Missouri Senate passes a 'do no harm' budget
The Kansas City Star
The Missouri Senate passed a budget at 2:30 a.m. today, which is actually much quicker than a lot of people expected, including me.
Here’s some things to like about this version of the budget:
1)Unlike the House plan, it doesn’t yank health care from 2,800 low-income blind Missourians, many of whom have multiple health problems and would be unable to purchase affordable insurance on the private market.
2)Like the House plan, the Senate version provides for a pay raise for most employees. Workers making up to $45,000 annually will get a 2 percent pay raise. With state employees earning an average yearly salary of $36,985, that covers about 82 percent of the workforce. Missouri pays its state workers the lowest overall wage in the nation, and the last general pay increase was in 2009. Amazingly, 15 Senators voted against the 2 percent raise, including Will Kraus of Lee’s Summit, Luann Ridgeway of Smithville and Rob Schaaf of St. Joseph, all Republicans.
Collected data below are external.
(** The loop of [UniqueProxy._wrap]:
    [for i in range(_UNIQUE_ATTEMPTS): if retval not in generated: break;
     retval = function()  else: raise UniquenessException].
    [retval = None] is the sentinel, which is always in [generated]. *)
Fixpoint unique_attempts (n : nat) (function : M string)
    (generated : gset string) (retval : option string) : M string :=
  match n with
  | O => raise (UniquenessException "Got duplicated values after 1,000 iterations.")
  | S n' =>
      match retval with
      | Some v =>
          if decide (v ∈ generated)
          then r <- function ;; unique_attempts n' function generated (Some r)
          else ret v
      | None => r <- function ;; unique_attempts n' function generated (Some r)
      end
  end.

Definition get_seen : M (gset string) := fun w => (Ok (seen_uuid4 w), w).

(** [generated.add(v)] *)
Definition add_seen (v : string) : M unit :=
  fun w => (Ok tt, with_seen ({[ v ]} ∪ seen_uuid4 w) w).

(** [fake.unique.uuid4()] *)
Definition unique_uuid4 : M string :=
  generated <- get_seen ;;
  retval <- unique_attempts UNIQUE_ATTEMPTS uuid4 generated None ;;
  add_seen retval ;;;
  ret retval.

End Faker.

(** ** pandas and pyarrow *)

(** A Python dict with string keys, in insertion order. *)
Definition pydict : Type := list (string * pyval).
3)It doesn’t cut child care subsidies, as advocates had feared would happen.
4)It omits a provision from Kurt Schaefer, the otherwise sensible budget chairman, which would have required the state to accept all qualified bidders for Medicaid managed care contracts. The administration has provided some pretty good data to show that limiting the number of providers would save the state a good amount of money.
And here are a couple of things not to like about the Senate version of the budget:
1)It foolishly forgoes a $50 million federal grant to update the computer system for the state’s Medicaid system. A new system would be more user-friendly for people trying to enroll. It would reduce the potential for fraud and make it easier to analyze data. And it wouldn’t cost the state any money. So what’s the problem? As usual, the problem is the knee-jerk opposition of some Republicans to anything they think might be remotely connected to “Obamacare.” Some Senators suspected the new computer system might be used to help set up a health exchange, as required by the Affordable Care Act. Can’t have that in Missouri.
2)Um, well, there is some concern that the just-passed budget version might not be balanced. Of particular concern is reliance on lottery proceeds.
Overall, though, the Senate passed a do-no-harm budget, unlike the House version, which would do great harm to blind Missourians. Now the two sides have to reconcile their differences.